» **WHAT IS EXPECTED**
When you reach the line containing "apply eh_less_strict_order." in the entries below, start writing out each line exactly, and stop after the line containing "change (blockInfo (ret".

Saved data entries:
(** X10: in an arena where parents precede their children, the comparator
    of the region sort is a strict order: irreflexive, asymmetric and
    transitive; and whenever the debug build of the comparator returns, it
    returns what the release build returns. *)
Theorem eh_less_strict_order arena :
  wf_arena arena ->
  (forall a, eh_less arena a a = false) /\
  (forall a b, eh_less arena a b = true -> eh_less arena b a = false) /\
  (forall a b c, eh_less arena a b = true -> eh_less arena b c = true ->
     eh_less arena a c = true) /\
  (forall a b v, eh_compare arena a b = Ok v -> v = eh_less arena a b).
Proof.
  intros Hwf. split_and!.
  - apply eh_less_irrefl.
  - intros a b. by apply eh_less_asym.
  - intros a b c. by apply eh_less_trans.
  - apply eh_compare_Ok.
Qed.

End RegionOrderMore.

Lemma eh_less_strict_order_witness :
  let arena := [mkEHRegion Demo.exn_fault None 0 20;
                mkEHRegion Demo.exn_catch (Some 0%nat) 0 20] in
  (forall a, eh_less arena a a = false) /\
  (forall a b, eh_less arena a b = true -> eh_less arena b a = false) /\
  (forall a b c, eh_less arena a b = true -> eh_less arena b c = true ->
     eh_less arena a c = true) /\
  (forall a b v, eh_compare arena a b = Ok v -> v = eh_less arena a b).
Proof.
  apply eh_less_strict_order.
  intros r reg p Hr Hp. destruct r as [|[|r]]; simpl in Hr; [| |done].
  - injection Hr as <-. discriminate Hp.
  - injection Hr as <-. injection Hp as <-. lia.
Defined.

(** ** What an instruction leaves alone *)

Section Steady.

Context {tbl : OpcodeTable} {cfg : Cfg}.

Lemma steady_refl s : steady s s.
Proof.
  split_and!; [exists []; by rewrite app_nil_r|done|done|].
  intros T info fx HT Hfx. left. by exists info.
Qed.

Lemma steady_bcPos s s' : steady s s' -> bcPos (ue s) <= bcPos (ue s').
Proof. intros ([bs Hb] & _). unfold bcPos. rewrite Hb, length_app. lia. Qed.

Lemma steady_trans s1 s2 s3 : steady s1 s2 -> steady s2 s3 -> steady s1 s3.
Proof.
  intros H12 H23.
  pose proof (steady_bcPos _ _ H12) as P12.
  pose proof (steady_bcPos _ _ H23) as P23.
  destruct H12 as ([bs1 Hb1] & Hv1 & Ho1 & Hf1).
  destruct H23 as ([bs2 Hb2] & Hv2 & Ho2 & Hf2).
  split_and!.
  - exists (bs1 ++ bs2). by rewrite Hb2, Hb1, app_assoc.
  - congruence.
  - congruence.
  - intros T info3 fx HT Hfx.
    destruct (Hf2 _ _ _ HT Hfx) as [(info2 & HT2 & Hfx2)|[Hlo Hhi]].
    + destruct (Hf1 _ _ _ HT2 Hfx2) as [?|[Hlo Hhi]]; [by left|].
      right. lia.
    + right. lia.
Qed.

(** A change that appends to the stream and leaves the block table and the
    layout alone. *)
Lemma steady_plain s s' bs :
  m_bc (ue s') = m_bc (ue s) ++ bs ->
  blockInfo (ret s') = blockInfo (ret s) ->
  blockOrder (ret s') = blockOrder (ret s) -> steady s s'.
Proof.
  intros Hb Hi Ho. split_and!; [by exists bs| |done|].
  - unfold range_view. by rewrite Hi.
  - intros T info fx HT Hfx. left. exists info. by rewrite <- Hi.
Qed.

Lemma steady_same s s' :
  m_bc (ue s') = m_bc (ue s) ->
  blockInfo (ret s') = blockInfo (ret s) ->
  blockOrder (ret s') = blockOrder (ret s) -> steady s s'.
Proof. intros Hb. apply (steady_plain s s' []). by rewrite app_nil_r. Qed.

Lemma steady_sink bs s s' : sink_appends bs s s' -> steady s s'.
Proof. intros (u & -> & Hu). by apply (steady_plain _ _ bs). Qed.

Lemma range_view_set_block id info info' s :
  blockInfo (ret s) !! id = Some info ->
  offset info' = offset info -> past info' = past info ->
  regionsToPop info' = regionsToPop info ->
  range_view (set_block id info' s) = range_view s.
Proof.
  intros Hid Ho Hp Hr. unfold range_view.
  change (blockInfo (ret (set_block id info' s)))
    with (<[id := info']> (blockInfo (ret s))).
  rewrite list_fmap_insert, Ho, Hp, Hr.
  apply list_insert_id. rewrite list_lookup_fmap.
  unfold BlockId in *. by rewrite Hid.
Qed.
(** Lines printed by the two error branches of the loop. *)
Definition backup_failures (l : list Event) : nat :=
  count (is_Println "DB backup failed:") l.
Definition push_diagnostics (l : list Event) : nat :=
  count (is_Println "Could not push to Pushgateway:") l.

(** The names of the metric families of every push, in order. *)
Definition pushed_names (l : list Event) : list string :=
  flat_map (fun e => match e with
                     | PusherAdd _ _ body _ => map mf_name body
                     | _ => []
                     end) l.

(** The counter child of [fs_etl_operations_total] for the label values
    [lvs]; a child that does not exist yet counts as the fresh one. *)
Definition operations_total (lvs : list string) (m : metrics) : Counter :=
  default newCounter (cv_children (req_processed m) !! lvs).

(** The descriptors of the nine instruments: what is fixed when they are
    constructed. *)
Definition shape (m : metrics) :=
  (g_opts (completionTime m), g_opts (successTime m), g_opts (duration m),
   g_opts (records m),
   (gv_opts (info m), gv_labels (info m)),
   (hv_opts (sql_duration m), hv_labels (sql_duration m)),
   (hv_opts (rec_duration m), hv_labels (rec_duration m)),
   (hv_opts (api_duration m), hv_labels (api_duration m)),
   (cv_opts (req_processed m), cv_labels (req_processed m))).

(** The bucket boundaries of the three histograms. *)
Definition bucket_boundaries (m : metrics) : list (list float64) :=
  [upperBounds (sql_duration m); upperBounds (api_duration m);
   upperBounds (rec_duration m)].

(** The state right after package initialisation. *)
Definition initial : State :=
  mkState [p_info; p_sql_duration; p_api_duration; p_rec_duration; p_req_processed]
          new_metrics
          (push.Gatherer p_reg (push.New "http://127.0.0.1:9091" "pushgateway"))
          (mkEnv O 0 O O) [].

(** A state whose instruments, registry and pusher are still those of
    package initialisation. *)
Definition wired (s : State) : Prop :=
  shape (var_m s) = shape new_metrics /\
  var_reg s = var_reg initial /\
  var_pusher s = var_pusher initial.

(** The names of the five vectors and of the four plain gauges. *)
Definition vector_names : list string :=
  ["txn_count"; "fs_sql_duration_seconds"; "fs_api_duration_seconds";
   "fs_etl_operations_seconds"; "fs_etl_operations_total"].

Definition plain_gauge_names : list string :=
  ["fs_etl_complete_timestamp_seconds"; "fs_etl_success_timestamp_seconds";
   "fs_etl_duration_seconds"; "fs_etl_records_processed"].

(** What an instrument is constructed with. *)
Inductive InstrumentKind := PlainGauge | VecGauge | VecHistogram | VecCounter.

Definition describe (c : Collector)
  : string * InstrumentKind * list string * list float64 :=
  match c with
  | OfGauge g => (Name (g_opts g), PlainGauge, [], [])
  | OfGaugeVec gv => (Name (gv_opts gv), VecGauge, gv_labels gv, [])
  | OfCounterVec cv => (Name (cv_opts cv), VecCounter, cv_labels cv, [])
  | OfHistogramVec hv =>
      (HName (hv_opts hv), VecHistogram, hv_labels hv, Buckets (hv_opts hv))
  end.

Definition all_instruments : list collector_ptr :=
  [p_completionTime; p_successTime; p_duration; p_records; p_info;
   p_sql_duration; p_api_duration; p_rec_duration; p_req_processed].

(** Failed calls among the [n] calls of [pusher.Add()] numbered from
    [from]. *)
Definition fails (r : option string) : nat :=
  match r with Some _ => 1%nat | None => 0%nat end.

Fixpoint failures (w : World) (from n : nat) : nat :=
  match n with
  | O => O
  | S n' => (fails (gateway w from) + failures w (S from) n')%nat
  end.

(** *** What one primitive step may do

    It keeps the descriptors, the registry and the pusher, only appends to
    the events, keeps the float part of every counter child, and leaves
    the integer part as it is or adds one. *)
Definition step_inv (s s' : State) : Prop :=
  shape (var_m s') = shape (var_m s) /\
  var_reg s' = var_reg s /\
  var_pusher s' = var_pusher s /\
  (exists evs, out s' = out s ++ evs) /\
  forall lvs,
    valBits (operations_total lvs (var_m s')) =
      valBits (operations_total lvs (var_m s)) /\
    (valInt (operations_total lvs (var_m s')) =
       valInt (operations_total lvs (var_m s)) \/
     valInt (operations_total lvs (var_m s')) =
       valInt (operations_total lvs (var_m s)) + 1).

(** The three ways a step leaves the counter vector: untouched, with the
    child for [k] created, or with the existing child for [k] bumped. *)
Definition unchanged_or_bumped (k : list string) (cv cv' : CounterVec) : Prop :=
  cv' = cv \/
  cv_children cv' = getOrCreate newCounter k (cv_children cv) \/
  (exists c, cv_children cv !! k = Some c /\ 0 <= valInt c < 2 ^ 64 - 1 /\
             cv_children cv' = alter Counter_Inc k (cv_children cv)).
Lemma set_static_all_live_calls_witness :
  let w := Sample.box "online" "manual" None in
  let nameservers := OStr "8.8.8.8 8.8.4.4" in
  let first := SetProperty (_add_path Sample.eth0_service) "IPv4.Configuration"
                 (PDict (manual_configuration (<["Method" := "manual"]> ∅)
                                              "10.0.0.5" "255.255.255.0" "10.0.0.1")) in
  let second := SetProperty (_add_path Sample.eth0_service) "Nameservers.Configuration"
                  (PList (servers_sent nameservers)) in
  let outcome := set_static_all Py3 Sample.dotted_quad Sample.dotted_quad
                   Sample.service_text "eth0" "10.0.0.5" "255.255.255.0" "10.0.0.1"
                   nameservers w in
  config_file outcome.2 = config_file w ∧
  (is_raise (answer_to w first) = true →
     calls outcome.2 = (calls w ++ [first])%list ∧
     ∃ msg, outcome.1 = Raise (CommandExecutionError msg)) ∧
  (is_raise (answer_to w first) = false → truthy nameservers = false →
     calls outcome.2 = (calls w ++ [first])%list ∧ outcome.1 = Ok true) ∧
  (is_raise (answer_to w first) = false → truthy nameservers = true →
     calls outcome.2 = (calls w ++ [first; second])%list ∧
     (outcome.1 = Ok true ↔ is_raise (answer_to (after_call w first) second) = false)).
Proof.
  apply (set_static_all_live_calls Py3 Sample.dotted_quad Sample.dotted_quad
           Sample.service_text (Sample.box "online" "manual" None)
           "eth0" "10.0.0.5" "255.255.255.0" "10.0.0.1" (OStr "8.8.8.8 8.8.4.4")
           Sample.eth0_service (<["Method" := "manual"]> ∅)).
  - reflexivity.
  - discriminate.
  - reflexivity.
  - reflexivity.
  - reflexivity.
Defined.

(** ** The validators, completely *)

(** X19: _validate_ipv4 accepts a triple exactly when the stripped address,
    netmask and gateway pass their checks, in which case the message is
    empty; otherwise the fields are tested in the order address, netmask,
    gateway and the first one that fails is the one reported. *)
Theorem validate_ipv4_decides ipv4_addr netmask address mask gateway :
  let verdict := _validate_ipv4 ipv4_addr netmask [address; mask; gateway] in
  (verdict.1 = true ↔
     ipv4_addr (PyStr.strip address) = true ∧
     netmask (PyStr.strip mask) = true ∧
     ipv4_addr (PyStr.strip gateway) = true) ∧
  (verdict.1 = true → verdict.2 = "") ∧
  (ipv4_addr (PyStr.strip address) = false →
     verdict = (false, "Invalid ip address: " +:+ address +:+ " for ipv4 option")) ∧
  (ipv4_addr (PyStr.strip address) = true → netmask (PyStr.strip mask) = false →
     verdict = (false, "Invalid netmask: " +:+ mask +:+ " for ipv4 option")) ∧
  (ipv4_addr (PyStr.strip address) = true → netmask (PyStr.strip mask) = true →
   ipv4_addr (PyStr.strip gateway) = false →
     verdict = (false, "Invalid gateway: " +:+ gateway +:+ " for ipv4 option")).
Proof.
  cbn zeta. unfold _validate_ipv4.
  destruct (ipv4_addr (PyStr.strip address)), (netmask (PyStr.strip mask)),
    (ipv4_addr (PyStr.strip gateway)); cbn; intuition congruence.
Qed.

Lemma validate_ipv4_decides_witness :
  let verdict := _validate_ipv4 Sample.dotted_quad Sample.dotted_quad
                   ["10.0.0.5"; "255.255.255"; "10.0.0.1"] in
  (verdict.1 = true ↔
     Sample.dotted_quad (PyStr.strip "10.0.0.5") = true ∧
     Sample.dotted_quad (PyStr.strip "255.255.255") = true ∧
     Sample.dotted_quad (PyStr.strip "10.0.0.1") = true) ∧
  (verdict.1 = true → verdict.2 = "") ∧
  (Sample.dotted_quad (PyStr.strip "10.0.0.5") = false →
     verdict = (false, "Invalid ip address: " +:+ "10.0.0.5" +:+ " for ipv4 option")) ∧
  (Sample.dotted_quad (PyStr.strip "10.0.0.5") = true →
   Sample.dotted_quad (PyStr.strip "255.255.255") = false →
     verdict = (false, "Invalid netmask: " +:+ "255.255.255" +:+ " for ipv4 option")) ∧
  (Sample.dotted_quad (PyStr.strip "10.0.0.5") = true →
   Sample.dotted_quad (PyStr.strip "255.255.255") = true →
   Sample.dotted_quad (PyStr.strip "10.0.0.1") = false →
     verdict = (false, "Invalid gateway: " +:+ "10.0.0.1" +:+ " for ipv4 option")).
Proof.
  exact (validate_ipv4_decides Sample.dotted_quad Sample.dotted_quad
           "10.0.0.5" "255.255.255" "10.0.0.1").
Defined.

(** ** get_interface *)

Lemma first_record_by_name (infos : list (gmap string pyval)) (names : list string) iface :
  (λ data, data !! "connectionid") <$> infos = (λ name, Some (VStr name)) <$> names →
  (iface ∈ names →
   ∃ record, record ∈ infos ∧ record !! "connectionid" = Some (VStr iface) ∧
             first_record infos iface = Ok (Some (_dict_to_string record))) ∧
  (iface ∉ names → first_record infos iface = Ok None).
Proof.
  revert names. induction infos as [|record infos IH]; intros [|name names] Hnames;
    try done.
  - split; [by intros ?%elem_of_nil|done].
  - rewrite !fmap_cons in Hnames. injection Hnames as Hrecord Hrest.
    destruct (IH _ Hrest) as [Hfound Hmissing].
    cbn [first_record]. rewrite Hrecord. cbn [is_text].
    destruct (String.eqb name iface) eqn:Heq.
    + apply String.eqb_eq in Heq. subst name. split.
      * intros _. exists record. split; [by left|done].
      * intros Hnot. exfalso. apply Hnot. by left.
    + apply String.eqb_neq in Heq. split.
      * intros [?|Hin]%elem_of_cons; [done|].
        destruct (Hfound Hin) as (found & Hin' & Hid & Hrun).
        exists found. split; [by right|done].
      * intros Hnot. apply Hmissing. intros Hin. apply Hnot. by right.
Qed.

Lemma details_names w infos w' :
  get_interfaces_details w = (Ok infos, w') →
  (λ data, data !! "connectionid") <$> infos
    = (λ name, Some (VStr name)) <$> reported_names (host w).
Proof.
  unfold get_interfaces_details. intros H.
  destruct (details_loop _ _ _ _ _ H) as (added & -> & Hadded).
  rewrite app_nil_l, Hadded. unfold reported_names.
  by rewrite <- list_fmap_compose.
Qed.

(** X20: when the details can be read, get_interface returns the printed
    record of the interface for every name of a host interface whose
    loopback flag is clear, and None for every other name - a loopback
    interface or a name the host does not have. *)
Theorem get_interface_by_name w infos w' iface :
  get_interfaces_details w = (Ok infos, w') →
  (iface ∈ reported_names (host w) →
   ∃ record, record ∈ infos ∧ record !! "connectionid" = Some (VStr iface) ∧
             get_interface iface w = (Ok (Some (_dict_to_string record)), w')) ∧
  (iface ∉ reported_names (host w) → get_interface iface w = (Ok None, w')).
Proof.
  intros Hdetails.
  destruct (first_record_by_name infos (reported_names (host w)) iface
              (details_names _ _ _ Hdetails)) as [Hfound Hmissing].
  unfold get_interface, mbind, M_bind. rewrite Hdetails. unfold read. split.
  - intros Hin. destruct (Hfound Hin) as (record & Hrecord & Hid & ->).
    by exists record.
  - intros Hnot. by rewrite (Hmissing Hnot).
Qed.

» **ANSWER TO THIS EXERCISE**
  apply eh_less_strict_order.
  intros r reg p Hr Hp. destruct r as [|[|r]]; simpl in Hr; [| |done].
  - injection Hr as <-. discriminate Hp.
  - injection Hr as <-. injection Hp as <-. lia.
Defined.

(** ** What an instruction leaves alone *)

Section Steady.

Context {tbl : OpcodeTable} {cfg : Cfg}.

Lemma steady_refl s : steady s s.
Proof.
  split_and!; [exists []; by rewrite app_nil_r|done|done|].
  intros T info fx HT Hfx. left. by exists info.
Qed.

Lemma steady_bcPos s s' : steady s s' -> bcPos (ue s) <= bcPos (ue s').
Proof. intros ([bs Hb] & _). unfold bcPos. rewrite Hb, length_app. lia. Qed.

Lemma steady_trans s1 s2 s3 : steady s1 s2 -> steady s2 s3 -> steady s1 s3.
Proof.
  intros H12 H23.
  pose proof (steady_bcPos _ _ H12) as P12.
  pose proof (steady_bcPos _ _ H23) as P23.
  destruct H12 as ([bs1 Hb1] & Hv1 & Ho1 & Hf1).
  destruct H23 as ([bs2 Hb2] & Hv2 & Ho2 & Hf2).
  split_and!.
  - exists (bs1 ++ bs2). by rewrite Hb2, Hb1, app_assoc.
  - congruence.
  - congruence.
  - intros T info3 fx HT Hfx.
    destruct (Hf2 _ _ _ HT Hfx) as [(info2 & HT2 & Hfx2)|[Hlo Hhi]].
    + destruct (Hf1 _ _ _ HT2 Hfx2) as [?|[Hlo Hhi]]; [by left|].
      right. lia.
    + right. lia.
Qed.

(** A change that appends to the stream and leaves the block table and the
    layout alone. *)
Lemma steady_plain s s' bs :
  m_bc (ue s') = m_bc (ue s) ++ bs ->
  blockInfo (ret s') = blockInfo (ret s) ->
  blockOrder (ret s') = blockOrder (ret s) -> steady s s'.
Proof.
  intros Hb Hi Ho. split_and!; [by exists bs| |done|].
  - unfold range_view. by rewrite Hi.
  - intros T info fx HT Hfx. left. exists info. by rewrite <- Hi.
Qed.

Lemma steady_same s s' :
  m_bc (ue s') = m_bc (ue s) ->
  blockInfo (ret s') = blockInfo (ret s) ->
  blockOrder (ret s') = blockOrder (ret s) -> steady s s'.
Proof. intros Hb. apply (steady_plain s s' []). by rewrite app_nil_r. Qed.

Lemma steady_sink bs s s' : sink_appends bs s s' -> steady s s'.
Proof. intros (u & -> & Hu). by apply (steady_plain _ _ bs). Qed.

Lemma range_view_set_block id info info' s :
  blockInfo (ret s) !! id = Some info ->
  offset info' = offset info -> past info' = past info ->
  regionsToPop info' = regionsToPop info ->
  range_view (set_block id info' s) = range_view s.
Proof.
  intros Hid Ho Hp Hr. unfold range_view.
  change (blockInfo (ret (set_block id info' s)))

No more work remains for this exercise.